# EXTRACTED ENTRIES
- - - -

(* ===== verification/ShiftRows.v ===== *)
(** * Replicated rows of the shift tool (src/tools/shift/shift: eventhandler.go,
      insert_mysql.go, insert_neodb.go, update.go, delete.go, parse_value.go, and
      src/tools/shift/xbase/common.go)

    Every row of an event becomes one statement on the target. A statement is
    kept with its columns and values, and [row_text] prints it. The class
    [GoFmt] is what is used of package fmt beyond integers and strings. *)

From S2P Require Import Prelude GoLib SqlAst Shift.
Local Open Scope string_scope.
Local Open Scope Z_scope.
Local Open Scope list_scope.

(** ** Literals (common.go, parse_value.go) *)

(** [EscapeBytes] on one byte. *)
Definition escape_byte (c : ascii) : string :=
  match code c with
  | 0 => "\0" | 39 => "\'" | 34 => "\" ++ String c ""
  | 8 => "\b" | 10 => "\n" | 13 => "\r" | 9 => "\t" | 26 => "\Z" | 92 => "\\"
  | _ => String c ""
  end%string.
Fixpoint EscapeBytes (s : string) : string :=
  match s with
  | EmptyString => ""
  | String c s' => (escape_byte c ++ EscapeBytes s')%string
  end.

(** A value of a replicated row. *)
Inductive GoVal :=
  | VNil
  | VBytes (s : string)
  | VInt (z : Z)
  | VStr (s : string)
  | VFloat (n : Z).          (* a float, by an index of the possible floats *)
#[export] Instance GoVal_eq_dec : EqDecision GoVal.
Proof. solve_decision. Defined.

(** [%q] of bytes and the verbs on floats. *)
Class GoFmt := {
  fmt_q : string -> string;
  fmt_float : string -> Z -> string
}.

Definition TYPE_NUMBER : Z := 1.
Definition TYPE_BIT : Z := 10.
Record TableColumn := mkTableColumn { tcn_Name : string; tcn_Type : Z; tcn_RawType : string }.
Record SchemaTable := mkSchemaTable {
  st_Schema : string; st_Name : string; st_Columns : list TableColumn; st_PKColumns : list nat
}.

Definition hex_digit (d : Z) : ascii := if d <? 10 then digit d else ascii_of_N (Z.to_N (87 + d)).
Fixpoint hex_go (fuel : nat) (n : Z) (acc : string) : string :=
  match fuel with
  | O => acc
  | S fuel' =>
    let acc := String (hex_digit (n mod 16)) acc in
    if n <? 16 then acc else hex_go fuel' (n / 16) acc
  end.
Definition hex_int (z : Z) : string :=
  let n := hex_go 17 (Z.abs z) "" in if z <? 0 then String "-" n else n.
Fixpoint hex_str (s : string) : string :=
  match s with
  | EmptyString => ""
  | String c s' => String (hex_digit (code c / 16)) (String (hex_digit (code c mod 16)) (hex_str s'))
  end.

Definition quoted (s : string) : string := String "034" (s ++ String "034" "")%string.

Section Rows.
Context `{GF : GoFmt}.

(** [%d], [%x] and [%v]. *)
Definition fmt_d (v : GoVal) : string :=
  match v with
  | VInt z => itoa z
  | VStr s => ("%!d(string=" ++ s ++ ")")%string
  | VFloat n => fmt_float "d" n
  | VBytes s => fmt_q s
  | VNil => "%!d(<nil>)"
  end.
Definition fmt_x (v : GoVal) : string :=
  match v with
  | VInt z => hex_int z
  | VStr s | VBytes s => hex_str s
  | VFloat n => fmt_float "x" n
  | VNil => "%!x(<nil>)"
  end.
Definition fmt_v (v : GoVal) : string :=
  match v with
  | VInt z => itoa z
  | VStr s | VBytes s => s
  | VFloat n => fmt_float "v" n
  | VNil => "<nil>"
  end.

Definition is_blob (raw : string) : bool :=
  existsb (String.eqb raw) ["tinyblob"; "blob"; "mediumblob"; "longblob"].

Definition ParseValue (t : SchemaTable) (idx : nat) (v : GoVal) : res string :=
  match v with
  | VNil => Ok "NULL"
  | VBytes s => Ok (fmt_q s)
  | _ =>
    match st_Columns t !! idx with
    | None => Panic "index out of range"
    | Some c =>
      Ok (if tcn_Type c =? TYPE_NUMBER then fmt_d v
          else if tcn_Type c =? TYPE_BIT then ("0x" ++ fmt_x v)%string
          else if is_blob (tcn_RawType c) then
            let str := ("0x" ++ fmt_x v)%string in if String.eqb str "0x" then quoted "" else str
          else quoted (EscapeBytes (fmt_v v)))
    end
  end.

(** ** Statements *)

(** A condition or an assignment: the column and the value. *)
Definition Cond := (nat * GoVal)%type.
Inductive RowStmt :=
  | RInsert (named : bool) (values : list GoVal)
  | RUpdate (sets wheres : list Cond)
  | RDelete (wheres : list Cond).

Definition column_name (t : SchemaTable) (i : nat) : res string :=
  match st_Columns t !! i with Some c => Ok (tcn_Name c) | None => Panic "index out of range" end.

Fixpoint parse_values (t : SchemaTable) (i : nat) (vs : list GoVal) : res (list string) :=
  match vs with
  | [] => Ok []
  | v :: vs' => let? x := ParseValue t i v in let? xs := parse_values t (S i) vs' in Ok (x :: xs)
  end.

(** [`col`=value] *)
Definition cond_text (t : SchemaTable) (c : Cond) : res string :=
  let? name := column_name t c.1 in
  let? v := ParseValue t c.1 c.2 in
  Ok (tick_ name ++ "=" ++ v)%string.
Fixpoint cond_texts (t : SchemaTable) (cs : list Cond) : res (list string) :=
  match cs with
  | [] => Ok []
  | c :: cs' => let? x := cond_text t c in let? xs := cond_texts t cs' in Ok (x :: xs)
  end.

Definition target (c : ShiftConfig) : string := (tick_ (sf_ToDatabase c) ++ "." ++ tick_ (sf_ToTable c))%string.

- - - -

# WHAT YOU HAVE TO DO
Copy out every record above once more, precisely as written.

# ANSWER SPACE
(* ===== verification/ShiftRows.v ===== *)
(** * Replicated rows of the shift tool (src/tools/shift/shift: eventhandler.go,
      insert_mysql.go, insert_neodb.go, update.go, delete.go, parse_value.go, and
      src/tools/shift/xbase/common.go)

    Every row of an event becomes one statement on the target. A statement is
    kept with its columns and values, and [row_text] prints it. The class
    [GoFmt] is what is used of package fmt beyond integers and strings. *)

From S2P Require Import Prelude GoLib SqlAst Shift.
Local Open Scope string_scope.
Local Open Scope Z_scope.
Local Open Scope list_scope.

(** ** Literals (common.go, parse_value.go) *)

(** [EscapeBytes] on one byte. *)
Definition escape_byte (c : ascii) : string :=
  match code c with
  | 0 => "\0" | 39 => "\'" | 34 => "\" ++ String c ""
  | 8 => "\b" | 10 => "\n" | 13 => "\r" | 9 => "\t" | 26 => "\Z" | 92 => "\\"
  | _ => String c ""
  end%string.
Fixpoint EscapeBytes (s : string) : string :=
  match s with
  | EmptyString => ""
  | String c s' => (escape_byte c ++ EscapeBytes s')%string
  end.

(** A value of a replicated row. *)
Inductive GoVal :=
  | VNil
  | VBytes (s : string)
  | VInt (z : Z)
  | VStr (s : string)
  | VFloat (n : Z).          (* a float, by an index of the possible floats *)
#[export] Instance GoVal_eq_dec : EqDecision GoVal.
Proof. solve_decision. Defined.

(** [%q] of bytes and the verbs on floats. *)
Class GoFmt := {
  fmt_q : string -> string;
  fmt_float : string -> Z -> string
}.

Definition TYPE_NUMBER : Z := 1.
Definition TYPE_BIT : Z := 10.
Record TableColumn := mkTableColumn { tcn_Name : string; tcn_Type : Z; tcn_RawType : string }.
Record SchemaTable := mkSchemaTable {
  st_Schema : string; st_Name : string; st_Columns : list TableColumn; st_PKColumns : list nat
}.

Definition hex_digit (d : Z) : ascii := if d <? 10 then digit d else ascii_of_N (Z.to_N (87 + d)).
Fixpoint hex_go (fuel : nat) (n : Z) (acc : string) : string :=
  match fuel with
  | O => acc
  | S fuel' =>
    let acc := String (hex_digit (n mod 16)) acc in
    if n <? 16 then acc else hex_go fuel' (n / 16) acc
  end.
Definition hex_int (z : Z) : string :=
  let n := hex_go 17 (Z.abs z) "" in if z <? 0 then String "-" n else n.
Fixpoint hex_str (s : string) : string :=
  match s with
  | EmptyString => ""
  | String c s' => String (hex_digit (code c / 16)) (String (hex_digit (code c mod 16)) (hex_str s'))
  end.

Definition quoted (s : string) : string := String "034" (s ++ String "034" "")%string.

Section Rows.
Context `{GF : GoFmt}.

(** [%d], [%x] and [%v]. *)
Definition fmt_d (v : GoVal) : string :=
  match v with
  | VInt z => itoa z
  | VStr s => ("%!d(string=" ++ s ++ ")")%string
  | VFloat n => fmt_float "d" n
  | VBytes s => fmt_q s
  | VNil => "%!d(<nil>)"
  end.
Definition fmt_x (v : GoVal) : string :=
  match v with
  | VInt z => hex_int z
  | VStr s | VBytes s => hex_str s
  | VFloat n => fmt_float "x" n
  | VNil => "%!x(<nil>)"
  end.
Definition fmt_v (v : GoVal) : string :=
  match v with
  | VInt z => itoa z
  | VStr s | VBytes s => s
  | VFloat n => fmt_float "v" n
  | VNil => "<nil>"
  end.

Definition is_blob (raw : string) : bool :=
  existsb (String.eqb raw) ["tinyblob"; "blob"; "mediumblob"; "longblob"].

Definition ParseValue (t : SchemaTable) (idx : nat) (v : GoVal) : res string :=
  match v with
  | VNil => Ok "NULL"
  | VBytes s => Ok (fmt_q s)
  | _ =>
    match st_Columns t !! idx with
    | None => Panic "index out of range"
    | Some c =>
      Ok (if tcn_Type c =? TYPE_NUMBER then fmt_d v
          else if tcn_Type c =? TYPE_BIT then ("0x" ++ fmt_x v)%string
          else if is_blob (tcn_RawType c) then
            let str := ("0x" ++ fmt_x v)%string in if String.eqb str "0x" then quoted "" else str
          else quoted (EscapeBytes (fmt_v v)))
    end
  end.

(** ** Statements *)

(** A condition or an assignment: the column and the value. *)
Definition Cond := (nat * GoVal)%type.
Inductive RowStmt :=
  | RInsert (named : bool) (values : list GoVal)
  | RUpdate (sets wheres : list Cond)
  | RDelete (wheres : list Cond).

Definition column_name (t : SchemaTable) (i : nat) : res string :=
  match st_Columns t !! i with Some c => Ok (tcn_Name c) | None => Panic "index out of range" end.

Fixpoint parse_values (t : SchemaTable) (i : nat) (vs : list GoVal) : res (list string) :=
  match vs with
  | [] => Ok []
  | v :: vs' => let? x := ParseValue t i v in let? xs := parse_values t (S i) vs' in Ok (x :: xs)
  end.

(** [`col`=value] *)
Definition cond_text (t : SchemaTable) (c : Cond) : res string :=
  let? name := column_name t c.1 in
  let? v := ParseValue t c.1 c.2 in
  Ok (tick_ name ++ "=" ++ v)%string.
Fixpoint cond_texts (t : SchemaTable) (cs : list Cond) : res (list string) :=
  match cs with
  | [] => Ok []
  | c :: cs' => let? x := cond_text t c in let? xs := cond_texts t cs' in Ok (x :: xs)
  end.

Definition target (c : ShiftConfig) : string := (tick_ (sf_ToDatabase c) ++ "." ++ tick_ (sf_ToTable c))%string.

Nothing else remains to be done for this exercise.